Runtime: 101 minutes
Writer/Director: Colin West
Cast: Jim Gaffigan, Rhea Seehorn, Tony Shaloub, Gabriel Rush, Amy Hargreaves, Michael Ian Black, Twinkle Burke, Katelyn Nacon, Elisabeth Henry, Roger Hendrickson
By Joan Amenn
Linoleum is a surface consisting of multiple compressed layers of linseed oil and sawdust, among other things. This might seem like a completely irrelevant title for this film but when you think about it more, it’ll start to make sense. And you will be thinking about this haunting film long after you see it. It is an astonishingly well executed emotional journey for only the second feature film by director Colin West.
Jim Gaffigan plays the host of a children’s educational program that focuses on science. One might even refer to him as a …. science guy. His wife Erin (Rhea Seehorn) works at the local Air and Space Museum. Neither are living the lives they once dreamed of and it has taken a toll on their marriage and family. Gaffigan is essentially playing his comedic persona as a somewhat goofy dad for most of the film but he does know how to channel middle aged disillusion very well. Seehorn is also playing a similar role as she does in “Better Call Saul” as a voice of reason to a talented but self-destructive partner. However, she too has flashes of real poignancy when she reluctantly admits her own disappointments with how her career has panned out.

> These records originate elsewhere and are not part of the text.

(* ===== verification/LifecycleContract.v ===== *)
(** * The lifecycle contract

    The closed set of reason codes a provider error may carry, the
    disposition the published contract gives each, the classification of the
    sandbox states, and the reading of a provider error's code and class.

    Sources: [sandboxwich-core/src/lifecycle_contract.rs] and
    [sandboxwich-api/src/error.rs]. *)

From S2P Require Import Prelude CoreTypes SandboxLifecycle.
From Stdlib Require Import Ascii.

Inductive LifecycleDisposition : Set :=
| RetrySameGeneration
| QueueSameGeneration
| TerminalSameGeneration.

#[global] Instance LifecycleDisposition_eq_dec : EqDecision LifecycleDisposition.
Proof. solve_decision. Defined.

Inductive SandboxStateDisposition : Set :=
| PendingState
| ActiveState
| TerminalState.

#[global] Instance SandboxStateDisposition_eq_dec : EqDecision SandboxStateDisposition.
Proof. solve_decision. Defined.

Inductive LifecycleReasonCode : Set :=
| ProviderTransient
| KubernetesProviderTransient
| WorkspaceCapacityPending
| ResourceContractConflict
| RuntimeClassBoundaryUnverified
| KubernetesPolicyDenied
| KubernetesContractInvalid
| PodUnschedulable
| ResourceObservationMissing
| ResourceObservationInvalid
| ResourceIdentityConflict
| ResourceIdentityMissing
| PlacementAttestationPending
| PlacementAttestationNotFound
| PlacementAttestationNotLive
| ResidentMaterializationPending
| WorkspaceCapacityExhausted
| IdentityExchangeFailed
| ResidentMaterializationFailed
| MaestroWorkloadStaleGeneration.

#[global] Instance LifecycleReasonCode_eq_dec : EqDecision LifecycleReasonCode.
Proof. solve_decision. Defined.

Definition reason_as_str (c : LifecycleReasonCode) : string :=
  match c with
  | ProviderTransient => "provider_transient"
  | KubernetesProviderTransient => "kubernetes_provider_transient"
  | WorkspaceCapacityPending => "workspace_capacity_pending"
  | ResourceContractConflict => "resource_contract_conflict"
  | RuntimeClassBoundaryUnverified => "runtime_class_boundary_unverified"
  | KubernetesPolicyDenied => "kubernetes_policy_denied"
  | KubernetesContractInvalid => "kubernetes_contract_invalid"
  | PodUnschedulable => "pod_unschedulable"
  | ResourceObservationMissing => "resource_observation_missing"
  | ResourceObservationInvalid => "resource_observation_invalid"
  | ResourceIdentityConflict => "resource_identity_conflict"
  | ResourceIdentityMissing => "resource_identity_missing"
  | PlacementAttestationPending => "placement_attestation_pending"
  | PlacementAttestationNotFound => "placement_attestation_not_found"
  | PlacementAttestationNotLive => "placement_attestation_not_live"
  | ResidentMaterializationPending => "resident_materialization_pending"
  | WorkspaceCapacityExhausted => "workspace_capacity_exhausted"
  | IdentityExchangeFailed => "identity_exchange_failed"
  | ResidentMaterializationFailed => "resident_materialization_failed"
  | MaestroWorkloadStaleGeneration => "maestro_workload_stale_generation"
  end.

Definition LIFECYCLE_REASON_CODES : list LifecycleReasonCode :=
  [ProviderTransient; KubernetesProviderTransient; WorkspaceCapacityPending; ResourceContractConflict; RuntimeClassBoundaryUnverified; KubernetesPolicyDenied; KubernetesContractInvalid; PodUnschedulable; ResourceObservationMissing; ResourceObservationInvalid; ResourceIdentityConflict; ResourceIdentityMissing; PlacementAttestationPending; PlacementAttestationNotFound; PlacementAttestationNotLive; ResidentMaterializationPending; WorkspaceCapacityExhausted; IdentityExchangeFailed; ResidentMaterializationFailed; MaestroWorkloadStaleGeneration].

(** [LifecycleReasonCode::parse]. *)
Definition parse_reason (value : string) : option LifecycleReasonCode :=
  find (fun code => String.eqb (reason_as_str code) value) LIFECYCLE_REASON_CODES.

Definition default_provisioning_error_class (c : LifecycleReasonCode) : ProvisioningErrorClass :=
  match c with
  | WorkspaceCapacityPending => ProvisioningErrorClass.RetryableCapacity
  | ProviderTransient | KubernetesProviderTransient | ResourceObservationMissing
  | ResourceObservationInvalid | ResourceIdentityMissing =>
      ProvisioningErrorClass.RetryableProvider
  | KubernetesPolicyDenied | RuntimeClassBoundaryUnverified =>
      ProvisioningErrorClass.TerminalSecurity
  | _ => ProvisioningErrorClass.TerminalContract
  end.

Definition allows_provisioning_error_class (c : LifecycleReasonCode) (class : ProvisioningErrorClass) :
    bool :=
  bool_decide (class = default_provisioning_error_class c)
  || (bool_decide (c = ResourceContractConflict)
      && bool_decide (class = ProvisioningErrorClass.TerminalSecurity)).

Definition LIFECYCLE_OUTCOMES : list (string * LifecycleDisposition) :=
  [(reason_as_str ProviderTransient, RetrySameGeneration);
   (reason_as_str KubernetesProviderTransient, RetrySameGeneration);
   (reason_as_str WorkspaceCapacityPending, QueueSameGeneration);
   (reason_as_str ResourceObservationMissing, RetrySameGeneration);
   (reason_as_str PlacementAttestationPending, RetrySameGeneration);
   (reason_as_str PlacementAttestationNotLive, RetrySameGeneration);
   (reason_as_str ResidentMaterializationPending, RetrySameGeneration);
   (reason_as_str ResourceContractConflict, TerminalSameGeneration);
   (reason_as_str RuntimeClassBoundaryUnverified, TerminalSameGeneration);
   (reason_as_str KubernetesPolicyDenied, TerminalSameGeneration);
   (reason_as_str KubernetesContractInvalid, TerminalSameGeneration);
   (reason_as_str PodUnschedulable, TerminalSameGeneration);
   (reason_as_str ResourceObservationInvalid, TerminalSameGeneration);
   (reason_as_str ResourceIdentityConflict, TerminalSameGeneration);
   (reason_as_str ResourceIdentityMissing, TerminalSameGeneration);
   (reason_as_str PlacementAttestationNotFound, TerminalSameGeneration);
   (reason_as_str WorkspaceCapacityExhausted, TerminalSameGeneration);
   (reason_as_str IdentityExchangeFailed, TerminalSameGeneration);
   (reason_as_str ResidentMaterializationFailed, TerminalSameGeneration);
   (reason_as_str MaestroWorkloadStaleGeneration, TerminalSameGeneration)].

Definition SANDBOX_STATES : list (string * SandboxStateDisposition) :=
  [("planning", PendingState);
   ("provisioning", PendingState);
   ("ready", ActiveState);
   ("running", ActiveState);
   ("idle", ActiveState);
   ("archiving", TerminalState);
   ("archived", TerminalState);
   ("error", TerminalState)].

(** ** Provider errors: ["code: message"] *)

(** [str::split_once(':')], the part before. *)
Fixpoint before_colon (s : string) : option string :=
  match s with
  | EmptyString => None
  | String a s' =>
      if Ascii.eqb a ":"%char then Some EmptyString else String a <$> before_colon s'
  end.

Definition is_code_byte (a : Ascii.ascii) : bool :=
  let n := Ascii.N_of_ascii a in is_ascii_lowercase n || is_ascii_digit n || Ascii.eqb a "_"%char.

Definition all_bytes (p : Ascii.ascii -> bool) (s : string) : bool :=
  forallb p (String.list_ascii_of_string s).

Definition provisioning_error_class_for_code (code : option string) :
    option ProvisioningErrorClass :=
  match code with
  | None => None
  | Some c =>
      if String.eqb c "resource_quota" then Some ProvisioningErrorClass.RetryableCapacity
      else default_provisioning_error_class <$> parse_reason c
  end.

Definition provider_error_fields (error : string) :
    option ProvisioningErrorClass * option string :=
  let code :=
    match before_colon error with
    | Some c =>
        let c := trim c in
        if negb (String.eqb c "") && all_bytes is_code_byte c then Some c else None
    | None => None
    end in
  (provisioning_error_class_for_code code, code).

(** ** Properties *)

Lemma parse_reason_as_str c : parse_reason (reason_as_str c) = Some c.
Proof. by destruct c. Qed.

Lemma parse_reason_sound v c : parse_reason v = Some c -> reason_as_str c = v.
Proof.
  unfold parse_reason. intros E%find_some. destruct E as [_ E]. by apply String.eqb_eq.
Qed.

Definition disposition_of (c : LifecycleReasonCode) : option LifecycleDisposition :=
  snd <$> find (fun o => String.eqb o.1 (reason_as_str c)) LIFECYCLE_OUTCOMES.

Definition is_retryable (class : ProvisioningErrorClass) : bool :=
  match class with
  | ProvisioningErrorClass.RetryableProvider | ProvisioningErrorClass.RetryableCapacity => true
  | _ => false
  end.

(** The lifecycle contract is complete and errors are classified by it.
    Every reason code parses back from its published name and nothing else
    parses; every code is exported exactly once and every sandbox state is
    classified; and an error ["<code>: <message>"] is read as that code with
    that code's class, whatever the message says. *)
Theorem lifecycle_codes_classify_errors :
  (forall v c, parse_reason v = Some c <-> v = reason_as_str c) /\
  (NoDup LIFECYCLE_OUTCOMES.*1 /\
     forall v, v ∈ LIFECYCLE_OUTCOMES.*1 <-> exists c, v = reason_as_str c) /\
  SANDBOX_STATES.*1 = VALUES SandboxState /\
  (forall c message,
     provider_error_fields (reason_as_str c ++ ":" ++ message) =
     (Some (default_provisioning_error_class c), Some (reason_as_str c))).
Proof.
  split_and!.
  - intros v c. split; [intros E; symmetry; by apply parse_reason_sound | intros ->].
    apply parse_reason_as_str.
  - apply (bool_decide_unpack _). vm_compute. exact I.
  - intros v. split.
    + intros Hv. assert (Hall : Forall (fun v => v ∈ reason_as_str <$> LIFECYCLE_REASON_CODES)
                                  LIFECYCLE_OUTCOMES.*1)
        by (apply (bool_decide_unpack _); vm_compute; exact I).
      rewrite Forall_forall in Hall. apply Hall, list_elem_of_fmap in Hv as (c & -> & _). eauto.
    + intros [c ->]. apply (bool_decide_unpack _). destruct c; vm_compute; exact I.
  - reflexivity.
  - intros c message. by destruct c.
Qed.

(** The published disposition and the internal error class disagree on
    exactly five codes: three the contract retries are classed terminal, and two it ends
    are classed retryable. *)
Theorem contract_and_class_disagree c :
  (disposition_of c = Some TerminalSameGeneration <->
     is_retryable (default_provisioning_error_class c) = true) <->
  c ∈ [PlacementAttestationPending; PlacementAttestationNotLive; ResidentMaterializationPending;
       ResourceObservationInvalid; ResourceIdentityMissing].
Proof.
  split.
  - intros Hc. apply (bool_decide_unpack _).
    destruct c; vm_compute; try exact I; exfalso; vm_compute in Hc; naive_solver.
  - intros Hc. repeat (apply elem_of_cons in Hc as [->|Hc]; [vm_compute; split; congruence|]).
    by apply not_elem_of_nil in Hc.
Qed.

Surreal occurrences contrast jarringly with the soul crushing monotony of the middle-class lives of the couple who are in the process of divorcing. West is very clever in unspooling little hints of what is actually going on even while he stages startling events that leave your mouth open, such as when a car literally falls from the sky. That’s not all that comes crashing down but there will be no spoilers here. Suffice to say, you need to see “Linoleum” (2022) to truly experience its trippy plot that buzzes around in your mind and doesn’t let go.
Fun facts of grade school physics and childhood trauma that echoes into adulthood all mesh somewhat incongruously together in a film that is tightly paced and smartly edited to leave the viewer scratching their heads at the end credits, but in a good way. You may feel as if you fell down a rabbit hole but keep going, because “Linoleum” is ultimately a reflection on life and our inability to completely protect those we love from the random and unpredictable. West wrote the script as well as directed and is to be congratulated on his second feature being recognized with a nomination for the Grand Jury Award from SXSW this year. He is someone to look out for with his future projects, which will hopefully be as personal and unique as this one.